It’s not just novelists, writers of fiction, people entrancing us with glittering images and fairytale lands that are storytellers. Advertisers tell the story of their products. Biographers tell the story of their subjects. Plays tell stories, poetry tells stories, newspapers tell stories. And people love stories. It’s why marketers are coming back to telling stories—because they stick in people’s hearts and minds and souls.

 From prehistoric times when our ancestors gathered around fires in caves, storytellers have been aware of how arranging events in a certain way held the attention of an audience.

The first recorded story is the Epic of Gilgamesh, written in 2100 BCE. The first half of the story discusses Gilgamesh, king of Uruk, and Enkidu, a wild man created by the gods to stop the king oppressing the people of Uruk. After an initial fight, Gilgamesh and Enkidu become close friends. In the second half of the epic, Gilgamesh's distress at Enkidu's death causes him to undertake a long and perilous journey to discover the secret of eternal life.

You can pull this iconic story apart into its different elements. There’s conflict. There’s friendship. There’s resolution of conflict. There’s death. There’s a search for higher meaning. These are the same elements present in stories up to the ones that we’re reading right now.

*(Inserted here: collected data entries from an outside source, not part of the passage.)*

(** * go-lirc: the LIRC client connection engine

    A shallow embedding of package [lirc]: the command encoders
    (commands.go), the reply and event records, the line parser
    [lircReader.read], the dispatch loop of [Connection.Start] and
    [Connection.SendCommand], together with the parts of the Go standard
    library they call ([strings], [encoding/hex], [strconv],
    [encoding/binary], [context]).

    Conventions.
    - A Go [string] is a [string] (a sequence of bytes).
    - Go's [int], [uint] and [uint64] are [Z], on a 64-bit platform
      ([strconv.IntSize = 64]); wrap-around is written out where the
      code relies on it.
    - A run-time panic (index out of range, [makeslice]) is an explicit
      outcome of the function that raises it.
    - Channel sends and log records are collected as a list of effects.
    - A [select] statement takes, as an argument, the case that fires. *)

From Stdlib Require Import String Ascii List ZArith Lia Bool Permutation.
Import ListNotations.

Local Open Scope string_scope.
Local Open Scope Z_scope.

(** ** Run-time panics *)

Inductive panic : Type :=
| IndexOutOfRange (index len : Z)
| MakesliceCapOutOfRange.

(** A computation that either yields a value or panics. *)
Inductive go (A : Type) : Type :=
| Ok (a : A)
| Panic (p : panic).
Arguments Ok {A} a.
Arguments Panic {A} p.

Definition bind {A B : Type} (m : go A) (k : A -> go B) : go B :=
  match m with
  | Ok a => k a
  | Panic p => Panic p
  end.

Notation "x <- m ;; k" := (bind m (fun x => k))
  (at level 61, m at next level, right associativity).

(** [len(s)] of a string and of a slice. *)
Definition len (s : string) : Z := Z.of_nat (String.length s).
Definition slen {A : Type} (l : list A) : Z := Z.of_nat (List.length l).

(** [w[i]] on a slice: panics outside [0 <= i < len(w)]. *)
Definition index {A : Type} (w : list A) (i : nat) : go A :=
  match nth_error w i with
  | Some a => Ok a
  | None => Panic (IndexOutOfRange (Z.of_nat i) (slen w))
  end.

(** [make([]T, 0, cap)]: the run time refuses a negative capacity and one
    whose byte size exceeds [maxAlloc]; a string header takes 16 bytes and
    [maxAlloc] is [2^48] on linux/amd64.  The capacity is an allocation
    hint only: the slice made is empty.  A capacity that passes this
    check and that the run time has no memory for ends the process with
    a fatal error; memory is not part of the embedding, and [Ok] says
    what [make] returns when it returns. *)
Definition maxAlloc : Z := 2 ^ 48.
Definition stringSize : Z := 16.

Definition make_strings (cap : Z) : go (list string) :=
  if (cap <? 0) || (maxAlloc <? stringSize * cap)
  then Panic MakesliceCapOutOfRange
  else Ok [].

(** ** Package strings *)

Module strings.

(** [strings.Repeat(s, count)] for [count >= 0]. *)
Fixpoint Repeat (s : string) (count : nat) : string :=
  match count with
  | O => ""
  | S n => (s ++ Repeat s n)%string
  end.

(** [strings.Split(s, sep)] for a separator of one byte: the pieces
    between the separators, empty pieces included; never empty. *)
Fixpoint Split (s : string) (sep : ascii) : list string :=
  match s with
  | EmptyString => [""]
  | String c rest =>
      if Ascii.eqb c sep then "" :: Split rest sep
      else match Split rest sep with
           | [] => [String c ""]
           | w :: ws => String c w :: ws
           end
  end.

(** [strings.Join(elems, sep)]. *)
Fixpoint Join (elems : list string) (sep : string) : string :=
  match elems with
  | [] => ""
  | [e] => e
  | e :: rest => (e ++ sep ++ Join rest sep)%string
  end.

End strings.

(** ** Package encoding/hex *)

Module hex.

Inductive error := InvalidByteError (b : ascii) | ErrLength.

(** [reverseHexTable]: the value of a hexadecimal digit, either case. *)
Definition fromHexChar (c : ascii) : option Z :=
  let n := Z.of_nat (nat_of_ascii c) in
  if (48 <=? n) && (n <=? 57) then Some (n - 48)
  else if (97 <=? n) && (n <=? 102) then Some (n - 87)
  else if (65 <=? n) && (n <=? 70) then Some (n - 55)
  else None.

(** [hex.Decode]: two digits a byte; the bytes decoded so far come back
    with the error. *)
Fixpoint Decode (src : string) : list Z * option error :=
  match src with
  | EmptyString => ([], None)
  | String p EmptyString =>
      match fromHexChar p with
      | None => ([], Some (InvalidByteError p))
      | Some _ => ([], Some ErrLength)
      end
  | String p (String q rest) =>
      match fromHexChar p, fromHexChar q with
      | None, _ => ([], Some (InvalidByteError p))
      | Some _, None => ([], Some (InvalidByteError q))
      | Some a, Some b =>
          let (bs, err) := Decode rest in
          (Z.lor (Z.shiftl a 4) b :: bs, err)
      end
  end.

Definition DecodeString (s : string) : list Z * option error := Decode s.

End hex.

(** ** Package encoding/binary *)

Module binary.

(** [binary.LittleEndian.Uint16(b)]: [b[0] | b[1]<<8], after the bounds
    check [_ = b[1]]. *)
Definition Uint16 (b : list Z) : go Z :=
  b1 <- index b 1 ;;
  b0 <- index b 0 ;;
  Ok (Z.lor b0 (Z.shiftl b1 8)).

End binary.

(** ** Package strconv *)

Module strconv.

Inductive NumError := ErrSyntax | ErrRange.

Definition IntSize : Z := 64.
Definition maxUint64 : Z := 2 ^ 64 - 1.

(** The value of a decimal digit. *)
Definition digit (c : ascii) : option Z :=
  let n := Z.of_nat (nat_of_ascii c) in
  if (48 <=? n) && (n <=? 57) then Some (n - 48) else None.

(** The loop of [ParseUint] in base 10 with [bitSize] 64: the
    accumulator [n] is a [uint64], [n1 := n + d] may wrap. *)
Fixpoint parseUintLoop (s : string) (n : Z) : Z * option NumError :=
  match s with
  | EmptyString => (n, None)
  | String c rest =>
      match digit c with
      | None => (0, Some ErrSyntax)
      | Some d =>
          let cutoff := maxUint64 / 10 + 1 in
          let maxVal := 2 ^ IntSize - 1 in
          if cutoff <=? n then (maxVal, Some ErrRange)
          else
            let n10 := n * 10 in
            let n1 := (n10 + d) mod 2 ^ 64 in
            if (n1 <? n10) || (maxVal <? n1) then (maxVal, Some ErrRange)
            else parseUintLoop rest n1
      end
  end.

(** [strconv.ParseUint(s, 10, 0)]. *)
Definition ParseUint (s : string) : Z * option NumError :=
  match s with
  | EmptyString => (0, Some ErrSyntax)
  | _ => parseUintLoop s 0
  end.

(** [strconv.ParseInt(s, 10, 0)]. *)
Definition ParseInt (s : string) : Z * option NumError :=
  match s with
  | EmptyString => (0, Some ErrSyntax)
  | String c rest =>
      let neg := Ascii.eqb c "-" in
      let s' := if Ascii.eqb c "+" || Ascii.eqb c "-" then rest else s in
      let (un, err) := ParseUint s' in
      match err with
      | Some ErrSyntax => (0, Some ErrSyntax)
      | _ =>
          let cutoff := 2 ^ (IntSize - 1) in
          if negb neg && (cutoff <=? un) then (cutoff - 1, Some ErrRange)
          else if neg && (cutoff <? un) then (- cutoff, Some ErrRange)
          else (if neg then - un else un, None)
      end
  end.

(** The loop of the fast path of [Atoi]. *)
Fixpoint atoiLoop (s : string) (n : Z) : option Z :=
  match s with
  | EmptyString => Some n
  | String ch rest =>
      match digit ch with
      | None => None
      | Some d => atoiLoop rest (n * 10 + d)
      end
  end.

(** [strconv.Atoi(s)]: the fast path for fewer than 19 bytes, [ParseInt]
    for the rest.  A sign is accepted: a negative number is no error. *)
Definition Atoi (s : string) : Z * option NumError :=
  let sLen := len s in
  if (0 <? sLen) && (sLen <? 19) then
    match s with
    | EmptyString => (0, Some ErrSyntax)
    | String c rest =>
        let signed := Ascii.eqb c "-" || Ascii.eqb c "+" in
        let s' := if signed then rest else s in
        if signed && (len s' <? 1) then (0, Some ErrSyntax)
        else match atoiLoop s' 0 with
             | None => (0, Some ErrSyntax)
             | Some n => (if Ascii.eqb c "-" then - n else n, None)
             end
    end
  else ParseInt s.

(** [strconv.Itoa(i)]: at most 19 digits, after the sign. *)
Definition digitChar (d : Z) : ascii := ascii_of_nat (Z.to_nat (48 + d)).

Fixpoint itoaLoop (fuel : nat) (i : Z) (acc : string) : string :=
  match fuel with
  | O => acc
  | S f =>
      let acc' := String (digitChar (i mod 10)) acc in
      if i <? 10 then acc' else itoaLoop f (i / 10) acc'
  end.

Definition Itoa (i : Z) : string :=
  if i <? 0 then String "-" (itoaLoop 20 (- i) "") else itoaLoop 20 i "".

End strconv.

(** ** commands.go *)

(** [type Command interface { EncodeCommand() []string }] *)
Class Command (A : Type) : Type := { EncodeCommand : A -> list string }.

(** The conversion [int(u)] of a [uint]. *)
Definition int_of_uint (u : Z) : Z := if u <? 2 ^ 63 then u else u - 2 ^ 64.

Record SendOnce := { so_RemoteControl : string; so_ButtonName : string; Repeats : Z }.
Record SendStart := { ss_RemoteControl : string; ss_ButtonName : string }.
Record SendStop := { sp_RemoteControl : string; sp_ButtonName : string }.
Record List := { RemoteControl : string }.
Record SetInputLog := { Path : string }.
Record DrvOption := { Key : string; Value : string }.
Record Simulate := { sim_Key : string; sim_Data : string }.
Record SetTransmitters := { TransmitterMask : string }.
Record Version := { }.

#[export] Instance SendOnce_Command : Command SendOnce :=
  {| EncodeCommand s :=
       if Repeats s =? 0
       then ["SEND_ONCE"; so_RemoteControl s; so_ButtonName s]
       else ["SEND_ONCE"; so_RemoteControl s; so_ButtonName s;
             strconv.Itoa (int_of_uint (Repeats s))] |}.

#[export] Instance SendStart_Command : Command SendStart :=
  {| EncodeCommand s := ["SEND_START"; ss_RemoteControl s; ss_ButtonName s] |}.

#[export] Instance SendStop_Command : Command SendStop :=
  {| EncodeCommand s := ["SEND_STOP"; sp_RemoteControl s; sp_ButtonName s] |}.

#[export] Instance List_Command : Command List :=
  {| EncodeCommand l :=
       if (RemoteControl l =? "")%string then ["LIST"]
       else ["LIST"; RemoteControl l] |}.

#[export] Instance SetInputLog_Command : Command SetInputLog :=
  {| EncodeCommand s :=
       if (Path s =? "")%string then ["SET_INPUTLOG"]
       else ["SET_INPUTLOG"; Path s] |}.

#[export] Instance DrvOption_Command : Command DrvOption :=
  {| EncodeCommand d := ["DRV_OPTION"; Key d; Value d] |}.

#[export] Instance Simulate_Command : Command Simulate :=
  {| EncodeCommand s := ["SIMULATE"; sim_Key s; sim_Data s] |}.

#[export] Instance SetTransmitters_Command : Command SetTransmitters :=
  {| EncodeCommand s := ["SET_TRANSMITTERS"; TransmitterMask s] |}.

#[export] Instance Version_Command : Command Version :=
  {| EncodeCommand _ := ["VERSION"] |}.

(** A value of interface type [Command]: a value with its method. *)
Record command : Type :=
  Pack { carrier : Type; methods : Command carrier; value : carrier }.
Arguments Pack {carrier methods} value.

Definition encode (c : command) : list string :=
  @EncodeCommand (carrier c) (methods c) (value c).

(** ** The event and reply records *)

Record ButtonPress : Type := {
  Code : Z;                     (* uint16 *)
  RepeatCount : Z;              (* uint *)
  ButtonName : string;
  RemoteControlName : string
}.

Module Reply.
Record CommandReply : Type := {
  Command : string;
  Success : bool;
  Data : list string
}.
End Reply.
Abbreviation CommandReply := Reply.CommandReply.

(** The zero value [CommandReply{}]. *)
Definition zeroReply : CommandReply :=
  {| Reply.Command := ""; Reply.Success := false; Reply.Data := [] |}.

(** ** The protocol reader *)

Inductive connectionState : Type :=
| stateReceive
| stateReply
| stateMessage
| stateStatus
| stateDataStart
| stateDataLength
| stateData
| stateDataEnd.

Record lircReader : Type := {
  state : connectionState;
  reply : CommandReply;
  dataCount : Z;
  dataLength : Z
}.

Definition newLircReader : lircReader :=
  {| state := stateReceive; reply := zeroReply; dataCount := 0; dataLength := 0 |}.

(** What a call of [read] does to the outside: a record of the logger, a
    value sent on [r.events], a value sent on [r.replies]. *)
Inductive attr : Type :=
| IntAttr (key : string) (v : Z)
| StrAttr (key : string) (v : string).

Inductive effect : Type :=
| LogError (err : string) (attrs : list attr)
| SendEvent (e : ButtonPress)
| SendReply (r : CommandReply).

(** The two cases of [select { case <-ctx.Done(): ; case ch <- v: }]. *)
Inductive selected : Type := CtxDone | Sent.

Definition with_state (r : lircReader) (s : connectionState) : lircReader :=
  {| state := s; reply := reply r; dataCount := dataCount r; dataLength := dataLength r |}.

Definition with_reply (r : lircReader) (p : CommandReply) : lircReader :=
  {| state := state r; reply := p; dataCount := dataCount r; dataLength := dataLength r |}.

(** [stateError]: one error record, and back to [stateReceive]. *)
Definition stateError (r : lircReader) (err : string) (attrs : list attr)
  : lircReader * list effect :=
  (with_state r stateReceive, [LogError err attrs]).

(** [flushReply]: the reply goes out when the send case fires, and nowhere
    when the context's case fires. *)
Definition flushReply (sel : selected) (r : lircReader) : list effect :=
  match sel with
  | CtxDone => []
  | Sent => [SendReply (reply r)]
  end.

(** The padding of the code field:
    [if len(h) < 16 { h = strings.Repeat("0", 16-len(h)) + h }]. *)
Definition pad16 (h : string) : string :=
  if len h <? 16
  then (strings.Repeat "0" (Z.to_nat (16 - len h)) ++ h)%string
  else h.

And these are all elements that are discussed, ad infinitum, ad nauseum, in writing classes, including the ones I teach. But here’s the thing: writing courses tend to skip right to the good parts: dialogue, characterization, setting. They often ignore one of the most important foundations of storytelling the beginning. What elements are best for opening the story? How does the writer hook the reader into wanting to read the whole thing?

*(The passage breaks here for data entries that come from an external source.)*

(** [s.split(sep, maxsplit)]: cut at the leftmost occurrences of [sep],
    at most [maxsplit] times ([None] is Python's default, no limit).
    [fuel] bounds the number of cuts; [String.length s] is enough since
    every cut consumes at least one character. *)
Fixpoint split_fuel (fuel : nat) (sep : string) (maxsplit : option nat)
         (s : string) : list string :=
  match fuel, maxsplit with
  | O, _ => [s]
  | _, Some O => [s]
  | S fuel', _ =>
      match partition sep s with
      | None => [s]
      | Some (a, b) => a :: split_fuel fuel' sep (Nat.pred <$> maxsplit) b
      end
  end.

Definition split (sep : string) (maxsplit : option nat) (s : string)
  : list string :=
  split_fuel (String.length s) sep maxsplit s.

(** [sep.join(l)] *)
Definition join (sep : string) (l : list string) : string :=
  String.concat sep l.

(** [c in s] for a character *)
Fixpoint contains_char (c : ascii) (s : string) : bool :=
  match s with
  | EmptyString => false
  | String d r => if Ascii.eqb c d then true else contains_char c r
  end.

(** [s.count(c)] for a character *)
Fixpoint count_char (c : ascii) (s : string) : nat :=
  match s with
  | EmptyString => O
  | String d r => (if Ascii.eqb c d then 1 else 0) + count_char c r
  end.

(** [sub in s]: [sub] occurs somewhere in [s] *)
Fixpoint contains (sub s : string) : bool :=
  if String.prefix sub s then true
  else match s with
       | EmptyString => false
       | String _ r => contains sub r
       end.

There are three elements that make browsers purchase or borrow books (and they’re as true for ebooks as for paper ones). The cover is—and always will be—the primary draw. The blurbs on the back are the second. And the third happens when the reader turns to that first page and sees whether or not it pulls them in.

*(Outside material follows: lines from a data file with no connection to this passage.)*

(** X9: where a name ends up.  When [onlyFullMatches] is not set and the
    catalog is not empty, the four groupings of a run hold input names and
    nothing else, and a name is in at most one of them: a name other than
    [__proto__] is in the unique-match grouping with exactly one exact
    match, in the ambiguous-match grouping with more than one, and with
    none in the similarity-match mapping when its best rating reaches the
    threshold; a name without an exact match whose best rating is below
    the threshold is in the no-match list.  A name with an exact match is
    never rated, and the name [__proto__] is in none of the three
    name-keyed groupings. *)
Theorem every_name_in_one_group {RT : Runtime}
        (CONFIG : Config) (steamApps : list SteamApp) (gameNames : list string)
        (b : BestMatchResult) (g : string) :
  findSteamAppIdsBestMatch
    CONFIG
    (remainingGameNames (findSteamAppIdsFullMatch gameNames steamApps))
    steamApps = Some b ->
  (In g (keys (steamIDsSingleFullMatch
                 (findSteamAppIdsFullMatch gameNames steamApps))) <->
   In g gameNames /\ exactCount g steamApps = 1 /\ g <> "__proto__"%string) /\
  (In g (keys (steamIDsMultipleFullMatches
                 (findSteamAppIdsFullMatch gameNames steamApps))) <->
   In g gameNames /\ 2 <= exactCount g steamApps /\ g <> "__proto__"%string) /\
  (In g (keys (steamIDsBestMatch b)) <->
   In g gameNames /\ exactCount g steamApps = 0 /\
   accepted (threshold_of CONFIG) steamApps g = true /\
   g <> "__proto__"%string) /\
  (In g (steamIDsNoMatch b) <->
   In g gameNames /\ exactCount g steamApps = 0 /\
   accepted (threshold_of CONFIG) steamApps g = false).
Proof.
  intros Hb.
  pose proof (best_result_keys _ _ _ _ g Hb) as K.
  pose proof (best_result_in_noMatch _ _ _ _ g Hb) as N.
  pose proof (ordinary_true g) as O.
  split; [|split; [|split]].
  - rewrite in_single_keys, andb_true_iff, Nat.eqb_eq. tauto.
  - rewrite in_multiple_keys, andb_true_iff, Nat.ltb_lt. tauto.
  - rewrite K, remaining_filter, filter_In, Nat.eqb_eq. tauto.
  - rewrite N, remaining_filter, filter_In, Nat.eqb_eq. tauto.
Qed.
(** * apply.py: the B12 application submission client

    A shallow embedding of [src/apply.py] and the properties of its
    observable behaviour: configuration resolution, canonical JSON
    serialisation of the payload, the HMAC-SHA256 signature, the single
    HTTP POST and the handling of the response.

    Python [str] values are lists of Unicode code points, [bytes] values are
    lists of octets, both carried by [Z].  The process environment is a
    finite map.  The script threads two output streams and two kinds of
    abrupt termination ([sys.exit] and exceptions) through its calls; the
    embedding does the same with a small state-and-exception monad.

    Boundaries of the model.  The clock, the environment and the network are
    inputs of a run.  The standard output is a text stream that encodes
    what it is given as UTF-8 and refuses what UTF-8 cannot encode, as the
    interpreter sets it up in a UTF-8 locale; the error stream escapes such
    characters instead, so that writing to it does not fail.  Interpreter
    resource limits (recursion depth, memory, the optional limit on the
    number of digits of an integer literal) are not modelled. *)

From Stdlib Require Import ZArith List String Ascii Bool Lia.
From stdpp Require Import gmap strings list.

Local Open Scope Z_scope.

(** ** Python strings and bytes *)

Definition pystr := list Z.
Definition bytes := list Z.

(** A source-code string literal (ASCII) as a Python [str]. *)
Definition lit (s : string) : pystr :=
  map (fun a => Z.of_N (N_of_ascii a)) (list_ascii_of_string s).

Definition str_eqb (a b : pystr) : bool := bool_decide (a = b).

Because that’s it, and that’s all there is to it. It’s not rocket science. You may have limited control over your cover and your blurbs, but the opening of your story is all yours. So how do you make the potential reader want to read on?

The first rule of opening a story is to start the way you mean to continue. Your first few sentences should capture the voice that you’ll be using to tell the rest of the story. They should also present a point of view, a hint of characterization, and the beginnings of your plot. The opening is what gives the reader direction and momentum.

Let’s look at a few examples.

Jodi Picoult is an American novelist who gives us some of the best first lines in contemporary literature. “Nicholas won’t let me into my own house, but I have been watching my family from a distance,” she writes in Harvesting The Heart. In Vanishing Acts, she starts out with, “I was six years old the first time I disappeared.” And in Picture Perfect, we have one of my all-time favorite opening lines, when Picoult writes, “The first thing the groundskeeper saw when he went to tend to the small cemetery behind St. Sebastian’s was the body that someone had forgotten to bury.” 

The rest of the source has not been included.